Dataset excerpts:
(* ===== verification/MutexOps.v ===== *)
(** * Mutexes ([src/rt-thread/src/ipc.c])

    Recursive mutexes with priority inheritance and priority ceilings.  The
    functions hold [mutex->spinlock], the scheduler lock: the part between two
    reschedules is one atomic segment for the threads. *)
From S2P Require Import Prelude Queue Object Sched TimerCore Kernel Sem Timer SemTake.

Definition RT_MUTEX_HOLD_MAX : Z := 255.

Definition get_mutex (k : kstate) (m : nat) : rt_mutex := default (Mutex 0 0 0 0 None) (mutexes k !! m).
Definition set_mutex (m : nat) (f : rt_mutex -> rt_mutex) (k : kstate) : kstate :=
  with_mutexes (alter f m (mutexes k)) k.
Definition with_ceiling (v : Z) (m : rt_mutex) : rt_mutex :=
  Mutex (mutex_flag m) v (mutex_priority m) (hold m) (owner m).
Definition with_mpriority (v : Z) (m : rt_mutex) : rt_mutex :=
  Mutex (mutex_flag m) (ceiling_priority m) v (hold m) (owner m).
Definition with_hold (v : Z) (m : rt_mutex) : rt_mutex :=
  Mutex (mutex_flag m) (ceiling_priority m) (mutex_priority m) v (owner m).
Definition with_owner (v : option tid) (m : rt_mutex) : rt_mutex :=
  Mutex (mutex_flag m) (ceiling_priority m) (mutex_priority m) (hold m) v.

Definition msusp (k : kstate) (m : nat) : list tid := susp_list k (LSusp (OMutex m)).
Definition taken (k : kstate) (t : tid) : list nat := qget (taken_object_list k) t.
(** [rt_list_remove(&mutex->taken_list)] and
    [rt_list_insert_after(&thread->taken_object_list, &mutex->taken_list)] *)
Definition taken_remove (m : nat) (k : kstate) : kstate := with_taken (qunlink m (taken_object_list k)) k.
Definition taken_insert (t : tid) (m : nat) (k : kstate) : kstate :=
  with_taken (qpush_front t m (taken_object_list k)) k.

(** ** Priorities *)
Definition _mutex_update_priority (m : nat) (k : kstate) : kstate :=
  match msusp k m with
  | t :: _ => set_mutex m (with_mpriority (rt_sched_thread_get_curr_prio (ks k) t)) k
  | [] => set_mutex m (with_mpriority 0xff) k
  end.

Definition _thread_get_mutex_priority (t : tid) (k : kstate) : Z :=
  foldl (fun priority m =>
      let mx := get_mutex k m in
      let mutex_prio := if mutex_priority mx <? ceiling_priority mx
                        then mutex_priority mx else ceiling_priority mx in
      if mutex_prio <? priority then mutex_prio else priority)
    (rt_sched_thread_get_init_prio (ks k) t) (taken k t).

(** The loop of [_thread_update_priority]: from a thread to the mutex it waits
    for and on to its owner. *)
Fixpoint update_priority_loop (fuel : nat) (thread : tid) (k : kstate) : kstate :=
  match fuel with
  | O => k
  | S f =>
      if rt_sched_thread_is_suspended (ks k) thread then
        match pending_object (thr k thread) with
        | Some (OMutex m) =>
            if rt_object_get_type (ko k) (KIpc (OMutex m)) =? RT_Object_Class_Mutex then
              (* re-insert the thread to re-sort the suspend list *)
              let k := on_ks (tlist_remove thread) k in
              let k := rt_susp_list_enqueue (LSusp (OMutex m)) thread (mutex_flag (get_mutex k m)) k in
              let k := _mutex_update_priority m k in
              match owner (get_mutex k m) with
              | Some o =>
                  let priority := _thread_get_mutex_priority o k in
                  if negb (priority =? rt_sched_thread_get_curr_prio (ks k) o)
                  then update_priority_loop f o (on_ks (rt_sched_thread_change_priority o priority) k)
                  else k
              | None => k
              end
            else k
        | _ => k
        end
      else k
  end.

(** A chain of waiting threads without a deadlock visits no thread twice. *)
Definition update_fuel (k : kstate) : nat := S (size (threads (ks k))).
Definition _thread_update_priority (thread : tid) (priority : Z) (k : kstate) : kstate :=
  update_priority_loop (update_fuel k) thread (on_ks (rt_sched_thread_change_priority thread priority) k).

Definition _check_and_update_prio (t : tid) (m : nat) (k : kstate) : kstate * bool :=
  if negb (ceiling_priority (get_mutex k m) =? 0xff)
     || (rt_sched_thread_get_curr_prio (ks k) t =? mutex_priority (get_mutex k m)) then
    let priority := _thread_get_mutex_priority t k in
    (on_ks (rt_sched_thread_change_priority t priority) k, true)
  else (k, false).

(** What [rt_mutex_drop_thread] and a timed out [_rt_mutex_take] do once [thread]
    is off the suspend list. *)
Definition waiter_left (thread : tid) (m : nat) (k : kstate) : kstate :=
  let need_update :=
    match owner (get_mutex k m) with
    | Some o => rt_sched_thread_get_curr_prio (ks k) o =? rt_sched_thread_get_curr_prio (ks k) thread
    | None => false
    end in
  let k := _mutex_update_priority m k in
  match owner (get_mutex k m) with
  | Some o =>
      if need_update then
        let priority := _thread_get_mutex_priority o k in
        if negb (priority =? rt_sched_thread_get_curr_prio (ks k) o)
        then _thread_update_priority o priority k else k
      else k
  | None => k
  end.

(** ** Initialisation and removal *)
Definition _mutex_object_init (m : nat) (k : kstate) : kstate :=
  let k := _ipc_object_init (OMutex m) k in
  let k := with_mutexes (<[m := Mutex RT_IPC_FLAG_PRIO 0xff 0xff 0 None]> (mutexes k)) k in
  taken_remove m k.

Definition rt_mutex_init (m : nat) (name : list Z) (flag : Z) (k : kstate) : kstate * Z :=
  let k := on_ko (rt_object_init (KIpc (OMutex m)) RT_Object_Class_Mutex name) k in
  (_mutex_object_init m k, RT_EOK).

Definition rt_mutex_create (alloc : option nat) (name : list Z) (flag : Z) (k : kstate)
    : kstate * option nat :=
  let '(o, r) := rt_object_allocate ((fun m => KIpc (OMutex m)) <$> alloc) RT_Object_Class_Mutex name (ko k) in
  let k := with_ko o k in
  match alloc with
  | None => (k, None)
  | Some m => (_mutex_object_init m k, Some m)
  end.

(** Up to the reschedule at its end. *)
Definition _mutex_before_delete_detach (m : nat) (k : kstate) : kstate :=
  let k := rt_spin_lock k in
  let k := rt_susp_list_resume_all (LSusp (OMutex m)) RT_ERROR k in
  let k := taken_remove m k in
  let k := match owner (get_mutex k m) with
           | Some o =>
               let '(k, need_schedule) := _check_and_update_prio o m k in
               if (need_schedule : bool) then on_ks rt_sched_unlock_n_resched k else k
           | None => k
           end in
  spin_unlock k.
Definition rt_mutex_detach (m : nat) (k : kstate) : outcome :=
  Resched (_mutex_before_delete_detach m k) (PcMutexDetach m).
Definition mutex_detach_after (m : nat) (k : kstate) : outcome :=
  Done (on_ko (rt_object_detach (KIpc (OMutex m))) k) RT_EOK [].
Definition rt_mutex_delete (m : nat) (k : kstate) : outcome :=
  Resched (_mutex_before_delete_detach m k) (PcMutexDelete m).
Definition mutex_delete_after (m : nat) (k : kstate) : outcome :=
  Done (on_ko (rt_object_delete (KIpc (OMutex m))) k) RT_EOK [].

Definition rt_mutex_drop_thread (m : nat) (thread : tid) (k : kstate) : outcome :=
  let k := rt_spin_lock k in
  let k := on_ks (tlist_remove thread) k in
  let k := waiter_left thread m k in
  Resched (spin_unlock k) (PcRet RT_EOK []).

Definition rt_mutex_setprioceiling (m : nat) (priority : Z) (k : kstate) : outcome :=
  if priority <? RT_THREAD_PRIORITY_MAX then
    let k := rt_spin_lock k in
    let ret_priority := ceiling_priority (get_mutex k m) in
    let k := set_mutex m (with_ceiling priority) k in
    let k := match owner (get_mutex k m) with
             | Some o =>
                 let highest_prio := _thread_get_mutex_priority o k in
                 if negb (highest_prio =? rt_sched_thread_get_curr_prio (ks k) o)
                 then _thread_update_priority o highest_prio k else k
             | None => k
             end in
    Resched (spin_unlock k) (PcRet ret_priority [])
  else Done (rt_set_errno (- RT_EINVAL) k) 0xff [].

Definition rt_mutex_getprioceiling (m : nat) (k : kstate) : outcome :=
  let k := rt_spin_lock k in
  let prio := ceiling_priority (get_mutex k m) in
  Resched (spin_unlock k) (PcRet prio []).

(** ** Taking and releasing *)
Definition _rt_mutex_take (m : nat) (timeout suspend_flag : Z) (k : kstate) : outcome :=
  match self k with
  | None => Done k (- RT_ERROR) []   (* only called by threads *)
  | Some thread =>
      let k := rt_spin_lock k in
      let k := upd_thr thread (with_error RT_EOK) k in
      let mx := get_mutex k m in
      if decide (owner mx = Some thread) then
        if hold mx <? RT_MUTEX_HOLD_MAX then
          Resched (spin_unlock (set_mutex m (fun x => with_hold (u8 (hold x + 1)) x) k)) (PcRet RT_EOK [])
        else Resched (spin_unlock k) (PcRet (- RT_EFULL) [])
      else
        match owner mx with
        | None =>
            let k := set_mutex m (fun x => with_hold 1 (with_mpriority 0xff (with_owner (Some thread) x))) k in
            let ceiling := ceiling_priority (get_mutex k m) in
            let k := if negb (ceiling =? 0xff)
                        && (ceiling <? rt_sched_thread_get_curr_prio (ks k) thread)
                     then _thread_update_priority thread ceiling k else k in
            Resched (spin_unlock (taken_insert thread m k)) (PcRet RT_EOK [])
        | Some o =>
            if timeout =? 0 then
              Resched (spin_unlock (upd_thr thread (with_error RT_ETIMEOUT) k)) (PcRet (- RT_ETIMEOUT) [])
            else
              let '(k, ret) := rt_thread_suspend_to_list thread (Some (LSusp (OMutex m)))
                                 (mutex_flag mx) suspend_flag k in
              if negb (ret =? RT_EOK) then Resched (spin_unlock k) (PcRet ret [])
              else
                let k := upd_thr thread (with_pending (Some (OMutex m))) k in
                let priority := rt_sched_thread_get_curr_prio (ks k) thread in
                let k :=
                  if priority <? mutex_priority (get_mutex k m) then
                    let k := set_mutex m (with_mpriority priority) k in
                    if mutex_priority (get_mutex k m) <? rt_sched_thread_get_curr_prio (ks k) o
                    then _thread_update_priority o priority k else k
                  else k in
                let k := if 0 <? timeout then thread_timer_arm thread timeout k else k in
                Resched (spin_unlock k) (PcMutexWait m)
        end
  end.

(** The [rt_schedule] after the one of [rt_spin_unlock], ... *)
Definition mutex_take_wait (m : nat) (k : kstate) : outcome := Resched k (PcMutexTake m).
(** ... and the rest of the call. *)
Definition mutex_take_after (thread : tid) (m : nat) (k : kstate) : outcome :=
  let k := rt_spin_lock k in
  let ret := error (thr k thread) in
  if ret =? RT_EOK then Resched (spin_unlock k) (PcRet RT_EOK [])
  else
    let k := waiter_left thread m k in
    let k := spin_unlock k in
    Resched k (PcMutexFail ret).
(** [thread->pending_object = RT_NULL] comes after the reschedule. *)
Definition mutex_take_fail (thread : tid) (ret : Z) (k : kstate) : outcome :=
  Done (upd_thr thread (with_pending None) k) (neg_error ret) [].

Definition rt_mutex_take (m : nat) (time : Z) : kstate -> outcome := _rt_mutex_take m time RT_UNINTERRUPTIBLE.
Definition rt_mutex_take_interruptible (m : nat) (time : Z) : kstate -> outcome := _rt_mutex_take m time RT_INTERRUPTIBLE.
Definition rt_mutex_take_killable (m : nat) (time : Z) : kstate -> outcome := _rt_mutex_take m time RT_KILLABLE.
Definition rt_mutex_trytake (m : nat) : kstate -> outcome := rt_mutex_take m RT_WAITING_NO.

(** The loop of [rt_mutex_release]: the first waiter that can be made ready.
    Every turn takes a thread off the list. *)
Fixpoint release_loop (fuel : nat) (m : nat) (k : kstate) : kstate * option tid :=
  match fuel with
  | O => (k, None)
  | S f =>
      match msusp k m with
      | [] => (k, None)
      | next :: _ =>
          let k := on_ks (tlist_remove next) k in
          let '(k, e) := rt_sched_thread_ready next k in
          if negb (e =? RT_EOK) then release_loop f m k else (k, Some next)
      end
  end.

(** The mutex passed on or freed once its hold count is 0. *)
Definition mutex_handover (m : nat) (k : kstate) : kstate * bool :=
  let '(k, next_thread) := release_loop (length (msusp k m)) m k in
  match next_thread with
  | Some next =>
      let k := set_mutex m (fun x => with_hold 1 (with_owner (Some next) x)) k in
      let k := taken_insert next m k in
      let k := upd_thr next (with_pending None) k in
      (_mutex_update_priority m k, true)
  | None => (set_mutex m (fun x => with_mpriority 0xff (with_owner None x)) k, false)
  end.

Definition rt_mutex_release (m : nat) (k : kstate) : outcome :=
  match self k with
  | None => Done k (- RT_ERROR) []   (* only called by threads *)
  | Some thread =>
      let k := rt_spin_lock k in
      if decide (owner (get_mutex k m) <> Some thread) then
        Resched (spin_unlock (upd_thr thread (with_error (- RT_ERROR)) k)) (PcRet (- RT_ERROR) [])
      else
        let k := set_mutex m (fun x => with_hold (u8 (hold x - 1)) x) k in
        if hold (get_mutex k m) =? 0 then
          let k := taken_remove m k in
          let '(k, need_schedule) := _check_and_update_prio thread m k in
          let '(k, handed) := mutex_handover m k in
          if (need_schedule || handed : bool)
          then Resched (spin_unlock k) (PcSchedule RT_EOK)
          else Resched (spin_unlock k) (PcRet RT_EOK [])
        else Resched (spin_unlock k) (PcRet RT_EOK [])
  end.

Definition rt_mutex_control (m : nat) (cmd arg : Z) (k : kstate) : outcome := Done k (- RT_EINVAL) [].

...

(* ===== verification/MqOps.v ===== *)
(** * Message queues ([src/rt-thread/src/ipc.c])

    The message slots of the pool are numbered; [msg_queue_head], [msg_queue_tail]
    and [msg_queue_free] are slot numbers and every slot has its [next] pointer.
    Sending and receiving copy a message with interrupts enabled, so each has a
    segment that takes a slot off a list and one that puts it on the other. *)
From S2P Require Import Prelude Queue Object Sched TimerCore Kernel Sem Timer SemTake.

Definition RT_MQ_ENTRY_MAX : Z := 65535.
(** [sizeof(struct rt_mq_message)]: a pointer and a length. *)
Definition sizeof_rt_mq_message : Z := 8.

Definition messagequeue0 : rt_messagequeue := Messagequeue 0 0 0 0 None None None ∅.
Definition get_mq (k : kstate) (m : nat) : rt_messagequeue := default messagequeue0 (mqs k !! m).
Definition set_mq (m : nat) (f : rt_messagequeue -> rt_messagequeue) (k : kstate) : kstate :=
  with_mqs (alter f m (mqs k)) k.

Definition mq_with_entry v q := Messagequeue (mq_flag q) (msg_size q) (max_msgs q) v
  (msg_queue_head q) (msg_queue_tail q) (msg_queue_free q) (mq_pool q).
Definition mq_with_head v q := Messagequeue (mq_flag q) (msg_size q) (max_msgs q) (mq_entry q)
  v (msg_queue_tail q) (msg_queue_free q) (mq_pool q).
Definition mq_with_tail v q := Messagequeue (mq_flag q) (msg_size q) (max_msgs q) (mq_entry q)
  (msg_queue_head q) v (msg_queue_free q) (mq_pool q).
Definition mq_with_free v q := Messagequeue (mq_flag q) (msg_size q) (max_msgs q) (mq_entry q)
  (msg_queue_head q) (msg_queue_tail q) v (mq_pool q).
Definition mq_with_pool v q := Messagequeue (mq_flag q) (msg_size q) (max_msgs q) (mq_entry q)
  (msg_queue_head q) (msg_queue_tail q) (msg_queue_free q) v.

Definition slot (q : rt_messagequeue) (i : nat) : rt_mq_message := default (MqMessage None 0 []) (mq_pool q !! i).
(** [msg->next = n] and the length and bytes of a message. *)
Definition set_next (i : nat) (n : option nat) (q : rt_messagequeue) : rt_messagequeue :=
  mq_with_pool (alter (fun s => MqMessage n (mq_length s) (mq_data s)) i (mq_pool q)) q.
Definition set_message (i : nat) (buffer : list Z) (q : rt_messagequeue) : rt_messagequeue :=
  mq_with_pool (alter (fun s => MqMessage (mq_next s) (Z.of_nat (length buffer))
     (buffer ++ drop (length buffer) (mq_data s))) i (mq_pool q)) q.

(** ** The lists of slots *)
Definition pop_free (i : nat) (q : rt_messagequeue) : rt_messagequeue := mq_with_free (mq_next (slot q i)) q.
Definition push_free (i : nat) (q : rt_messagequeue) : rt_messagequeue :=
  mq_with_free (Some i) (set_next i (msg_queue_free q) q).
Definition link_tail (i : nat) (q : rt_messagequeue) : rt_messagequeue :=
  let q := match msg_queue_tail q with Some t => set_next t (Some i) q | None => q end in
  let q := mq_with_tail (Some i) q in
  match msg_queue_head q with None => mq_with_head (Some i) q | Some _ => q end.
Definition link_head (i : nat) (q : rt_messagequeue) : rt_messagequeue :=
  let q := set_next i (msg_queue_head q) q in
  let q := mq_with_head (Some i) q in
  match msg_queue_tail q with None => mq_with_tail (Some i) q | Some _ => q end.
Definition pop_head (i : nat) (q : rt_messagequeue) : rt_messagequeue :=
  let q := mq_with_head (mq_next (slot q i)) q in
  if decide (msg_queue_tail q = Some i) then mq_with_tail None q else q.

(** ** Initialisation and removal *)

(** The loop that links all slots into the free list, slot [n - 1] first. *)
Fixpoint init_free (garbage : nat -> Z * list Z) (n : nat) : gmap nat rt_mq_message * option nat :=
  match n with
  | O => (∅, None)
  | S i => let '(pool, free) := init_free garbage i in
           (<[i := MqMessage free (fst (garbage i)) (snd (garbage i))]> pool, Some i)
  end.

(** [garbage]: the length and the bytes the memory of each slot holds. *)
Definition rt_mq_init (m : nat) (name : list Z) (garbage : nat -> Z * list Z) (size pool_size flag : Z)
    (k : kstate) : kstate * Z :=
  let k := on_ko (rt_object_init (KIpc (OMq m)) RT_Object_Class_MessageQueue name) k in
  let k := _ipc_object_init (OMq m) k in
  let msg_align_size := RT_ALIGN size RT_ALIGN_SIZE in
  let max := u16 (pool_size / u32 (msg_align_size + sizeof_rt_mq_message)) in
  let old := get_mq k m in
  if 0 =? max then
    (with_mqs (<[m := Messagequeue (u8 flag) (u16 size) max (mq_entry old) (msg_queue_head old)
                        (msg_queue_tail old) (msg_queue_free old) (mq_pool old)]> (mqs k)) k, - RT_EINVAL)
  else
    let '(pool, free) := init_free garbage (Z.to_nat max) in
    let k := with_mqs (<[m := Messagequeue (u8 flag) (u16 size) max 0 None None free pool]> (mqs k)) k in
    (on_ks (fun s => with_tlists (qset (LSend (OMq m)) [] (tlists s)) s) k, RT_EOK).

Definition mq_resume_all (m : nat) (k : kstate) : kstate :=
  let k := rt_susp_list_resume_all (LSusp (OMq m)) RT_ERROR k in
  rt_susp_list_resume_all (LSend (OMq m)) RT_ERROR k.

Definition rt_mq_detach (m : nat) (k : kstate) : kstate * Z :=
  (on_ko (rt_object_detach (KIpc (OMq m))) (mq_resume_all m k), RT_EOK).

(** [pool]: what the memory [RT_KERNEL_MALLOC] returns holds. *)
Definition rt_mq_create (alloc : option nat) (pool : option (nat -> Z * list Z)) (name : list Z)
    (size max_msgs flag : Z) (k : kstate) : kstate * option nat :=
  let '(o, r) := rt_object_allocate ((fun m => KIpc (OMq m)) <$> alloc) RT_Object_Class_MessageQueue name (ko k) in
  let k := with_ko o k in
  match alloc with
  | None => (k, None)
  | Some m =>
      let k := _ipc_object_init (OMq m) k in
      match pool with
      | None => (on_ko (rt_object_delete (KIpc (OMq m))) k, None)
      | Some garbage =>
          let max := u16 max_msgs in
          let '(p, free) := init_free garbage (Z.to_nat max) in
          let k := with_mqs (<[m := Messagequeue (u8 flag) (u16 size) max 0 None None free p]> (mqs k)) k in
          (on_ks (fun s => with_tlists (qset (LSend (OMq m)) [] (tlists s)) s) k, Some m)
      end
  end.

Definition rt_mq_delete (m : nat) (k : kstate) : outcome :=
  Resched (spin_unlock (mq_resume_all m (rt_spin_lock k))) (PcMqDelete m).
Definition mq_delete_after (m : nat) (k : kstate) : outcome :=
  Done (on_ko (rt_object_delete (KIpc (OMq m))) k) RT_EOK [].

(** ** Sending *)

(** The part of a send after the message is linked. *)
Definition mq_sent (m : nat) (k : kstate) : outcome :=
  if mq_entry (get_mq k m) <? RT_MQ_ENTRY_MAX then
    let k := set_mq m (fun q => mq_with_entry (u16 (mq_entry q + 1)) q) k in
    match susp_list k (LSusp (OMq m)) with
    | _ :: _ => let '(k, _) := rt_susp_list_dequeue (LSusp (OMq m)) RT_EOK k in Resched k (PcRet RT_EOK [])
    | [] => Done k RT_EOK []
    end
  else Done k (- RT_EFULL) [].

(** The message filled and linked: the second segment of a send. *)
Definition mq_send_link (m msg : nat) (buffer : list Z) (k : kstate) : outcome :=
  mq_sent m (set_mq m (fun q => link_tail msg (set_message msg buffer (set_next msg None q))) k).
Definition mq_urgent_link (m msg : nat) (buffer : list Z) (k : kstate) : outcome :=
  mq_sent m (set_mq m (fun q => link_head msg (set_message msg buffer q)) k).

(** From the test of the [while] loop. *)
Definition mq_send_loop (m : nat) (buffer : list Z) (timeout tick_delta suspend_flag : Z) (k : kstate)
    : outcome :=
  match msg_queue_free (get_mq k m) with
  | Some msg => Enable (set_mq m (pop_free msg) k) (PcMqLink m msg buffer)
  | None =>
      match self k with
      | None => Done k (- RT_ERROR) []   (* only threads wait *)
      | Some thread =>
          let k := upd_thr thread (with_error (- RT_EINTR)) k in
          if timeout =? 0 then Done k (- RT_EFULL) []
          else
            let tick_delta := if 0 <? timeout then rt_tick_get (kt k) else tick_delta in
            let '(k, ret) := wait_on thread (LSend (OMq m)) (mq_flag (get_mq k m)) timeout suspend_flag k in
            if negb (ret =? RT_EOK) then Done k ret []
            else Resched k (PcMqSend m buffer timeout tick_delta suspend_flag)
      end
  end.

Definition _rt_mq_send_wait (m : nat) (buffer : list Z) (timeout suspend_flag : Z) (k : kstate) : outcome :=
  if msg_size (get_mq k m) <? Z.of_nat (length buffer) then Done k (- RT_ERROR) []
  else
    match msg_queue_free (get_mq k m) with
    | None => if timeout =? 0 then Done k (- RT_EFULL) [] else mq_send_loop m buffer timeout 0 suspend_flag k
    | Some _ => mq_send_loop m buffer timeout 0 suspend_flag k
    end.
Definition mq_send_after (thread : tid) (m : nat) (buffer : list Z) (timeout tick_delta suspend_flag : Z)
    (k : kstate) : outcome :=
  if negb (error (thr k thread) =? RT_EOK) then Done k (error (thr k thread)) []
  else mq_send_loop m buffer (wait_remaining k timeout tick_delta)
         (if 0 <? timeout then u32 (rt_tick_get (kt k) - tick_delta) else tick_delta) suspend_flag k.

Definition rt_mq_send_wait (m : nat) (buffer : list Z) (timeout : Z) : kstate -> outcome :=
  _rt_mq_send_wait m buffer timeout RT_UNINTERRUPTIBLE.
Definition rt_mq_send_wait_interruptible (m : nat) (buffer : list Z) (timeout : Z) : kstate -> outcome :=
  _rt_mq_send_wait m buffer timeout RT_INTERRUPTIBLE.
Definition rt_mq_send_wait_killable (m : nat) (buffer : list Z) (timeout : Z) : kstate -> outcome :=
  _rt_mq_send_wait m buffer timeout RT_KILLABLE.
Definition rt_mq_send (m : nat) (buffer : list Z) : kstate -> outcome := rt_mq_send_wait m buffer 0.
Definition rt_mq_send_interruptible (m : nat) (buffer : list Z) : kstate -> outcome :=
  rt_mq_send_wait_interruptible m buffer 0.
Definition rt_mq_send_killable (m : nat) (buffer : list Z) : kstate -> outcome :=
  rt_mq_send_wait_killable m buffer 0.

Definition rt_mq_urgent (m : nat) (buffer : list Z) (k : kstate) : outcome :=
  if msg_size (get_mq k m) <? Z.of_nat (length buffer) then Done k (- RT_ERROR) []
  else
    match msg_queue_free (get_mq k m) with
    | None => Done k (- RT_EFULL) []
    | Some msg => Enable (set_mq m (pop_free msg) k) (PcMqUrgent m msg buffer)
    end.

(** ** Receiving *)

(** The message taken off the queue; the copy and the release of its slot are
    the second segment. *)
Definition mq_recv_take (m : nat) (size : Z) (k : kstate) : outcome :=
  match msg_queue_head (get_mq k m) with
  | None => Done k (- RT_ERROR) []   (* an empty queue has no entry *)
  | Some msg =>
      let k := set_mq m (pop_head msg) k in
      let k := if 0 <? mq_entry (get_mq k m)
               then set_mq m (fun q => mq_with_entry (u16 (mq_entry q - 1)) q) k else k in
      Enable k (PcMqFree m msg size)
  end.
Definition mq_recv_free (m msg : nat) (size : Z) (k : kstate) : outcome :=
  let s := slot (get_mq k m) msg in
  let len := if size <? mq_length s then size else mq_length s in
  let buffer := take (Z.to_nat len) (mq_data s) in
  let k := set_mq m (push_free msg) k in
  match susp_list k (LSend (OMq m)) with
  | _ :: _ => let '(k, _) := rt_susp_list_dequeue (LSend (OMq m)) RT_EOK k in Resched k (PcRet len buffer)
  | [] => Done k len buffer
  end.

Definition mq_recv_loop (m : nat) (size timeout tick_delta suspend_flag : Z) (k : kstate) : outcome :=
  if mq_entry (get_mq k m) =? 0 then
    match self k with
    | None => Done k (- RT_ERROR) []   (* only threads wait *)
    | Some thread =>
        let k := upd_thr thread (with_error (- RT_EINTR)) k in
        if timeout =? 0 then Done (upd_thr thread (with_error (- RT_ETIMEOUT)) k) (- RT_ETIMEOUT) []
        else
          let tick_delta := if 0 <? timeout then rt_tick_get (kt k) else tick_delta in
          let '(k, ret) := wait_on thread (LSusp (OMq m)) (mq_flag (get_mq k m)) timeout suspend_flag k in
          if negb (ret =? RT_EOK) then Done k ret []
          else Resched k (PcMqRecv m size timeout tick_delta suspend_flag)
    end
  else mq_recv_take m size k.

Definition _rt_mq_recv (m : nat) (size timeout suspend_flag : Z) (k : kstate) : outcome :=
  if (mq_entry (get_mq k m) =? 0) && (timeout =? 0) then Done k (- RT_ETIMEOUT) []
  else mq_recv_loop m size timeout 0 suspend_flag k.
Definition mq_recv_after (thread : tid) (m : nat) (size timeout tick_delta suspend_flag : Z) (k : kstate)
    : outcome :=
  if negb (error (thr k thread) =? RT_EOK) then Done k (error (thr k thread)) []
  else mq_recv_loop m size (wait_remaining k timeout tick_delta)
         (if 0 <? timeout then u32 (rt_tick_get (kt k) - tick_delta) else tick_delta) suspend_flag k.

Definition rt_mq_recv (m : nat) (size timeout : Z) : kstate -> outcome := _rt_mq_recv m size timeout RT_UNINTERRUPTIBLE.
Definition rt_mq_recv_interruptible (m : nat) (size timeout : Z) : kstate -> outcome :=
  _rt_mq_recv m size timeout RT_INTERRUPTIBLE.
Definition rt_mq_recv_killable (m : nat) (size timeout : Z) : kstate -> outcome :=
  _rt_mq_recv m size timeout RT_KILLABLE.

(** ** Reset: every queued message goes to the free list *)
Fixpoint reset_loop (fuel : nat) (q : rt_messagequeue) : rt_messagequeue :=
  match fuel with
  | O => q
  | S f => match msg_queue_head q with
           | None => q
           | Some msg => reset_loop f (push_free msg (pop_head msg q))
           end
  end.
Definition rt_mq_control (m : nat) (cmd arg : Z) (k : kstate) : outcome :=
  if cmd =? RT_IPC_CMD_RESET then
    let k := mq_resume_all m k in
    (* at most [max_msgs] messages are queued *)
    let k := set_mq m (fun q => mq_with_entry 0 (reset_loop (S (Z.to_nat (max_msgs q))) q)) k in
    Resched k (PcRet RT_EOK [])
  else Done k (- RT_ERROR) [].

> [What is expected]: Return exactly the lines above from the line that has "Definition mutex_take_after (thread" through the line that has "Some next =>", inclusive, and nothing else.

> [Solution for this exercise]:
Definition mutex_take_after (thread : tid) (m : nat) (k : kstate) : outcome :=
  let k := rt_spin_lock k in
  let ret := error (thr k thread) in
  if ret =? RT_EOK then Resched (spin_unlock k) (PcRet RT_EOK [])
  else
    let k := waiter_left thread m k in
    let k := spin_unlock k in
    Resched k (PcMutexFail ret).
(** [thread->pending_object = RT_NULL] comes after the reschedule. *)
Definition mutex_take_fail (thread : tid) (ret : Z) (k : kstate) : outcome :=
  Done (upd_thr thread (with_pending None) k) (neg_error ret) [].

Definition rt_mutex_take (m : nat) (time : Z) : kstate -> outcome := _rt_mutex_take m time RT_UNINTERRUPTIBLE.
Definition rt_mutex_take_interruptible (m : nat) (time : Z) : kstate -> outcome := _rt_mutex_take m time RT_INTERRUPTIBLE.
Definition rt_mutex_take_killable (m : nat) (time : Z) : kstate -> outcome := _rt_mutex_take m time RT_KILLABLE.
Definition rt_mutex_trytake (m : nat) : kstate -> outcome := rt_mutex_take m RT_WAITING_NO.

(** The loop of [rt_mutex_release]: the first waiter that can be made ready.
    Every turn takes a thread off the list. *)
Fixpoint release_loop (fuel : nat) (m : nat) (k : kstate) : kstate * option tid :=
  match fuel with
  | O => (k, None)
  | S f =>
      match msusp k m with
      | [] => (k, None)
      | next :: _ =>
          let k := on_ks (tlist_remove next) k in
          let '(k, e) := rt_sched_thread_ready next k in
          if negb (e =? RT_EOK) then release_loop f m k else (k, Some next)
      end
  end.

(** The mutex passed on or freed once its hold count is 0. *)
Definition mutex_handover (m : nat) (k : kstate) : kstate * bool :=
  let '(k, next_thread) := release_loop (length (msusp k m)) m k in
  match next_thread with
  | Some next =>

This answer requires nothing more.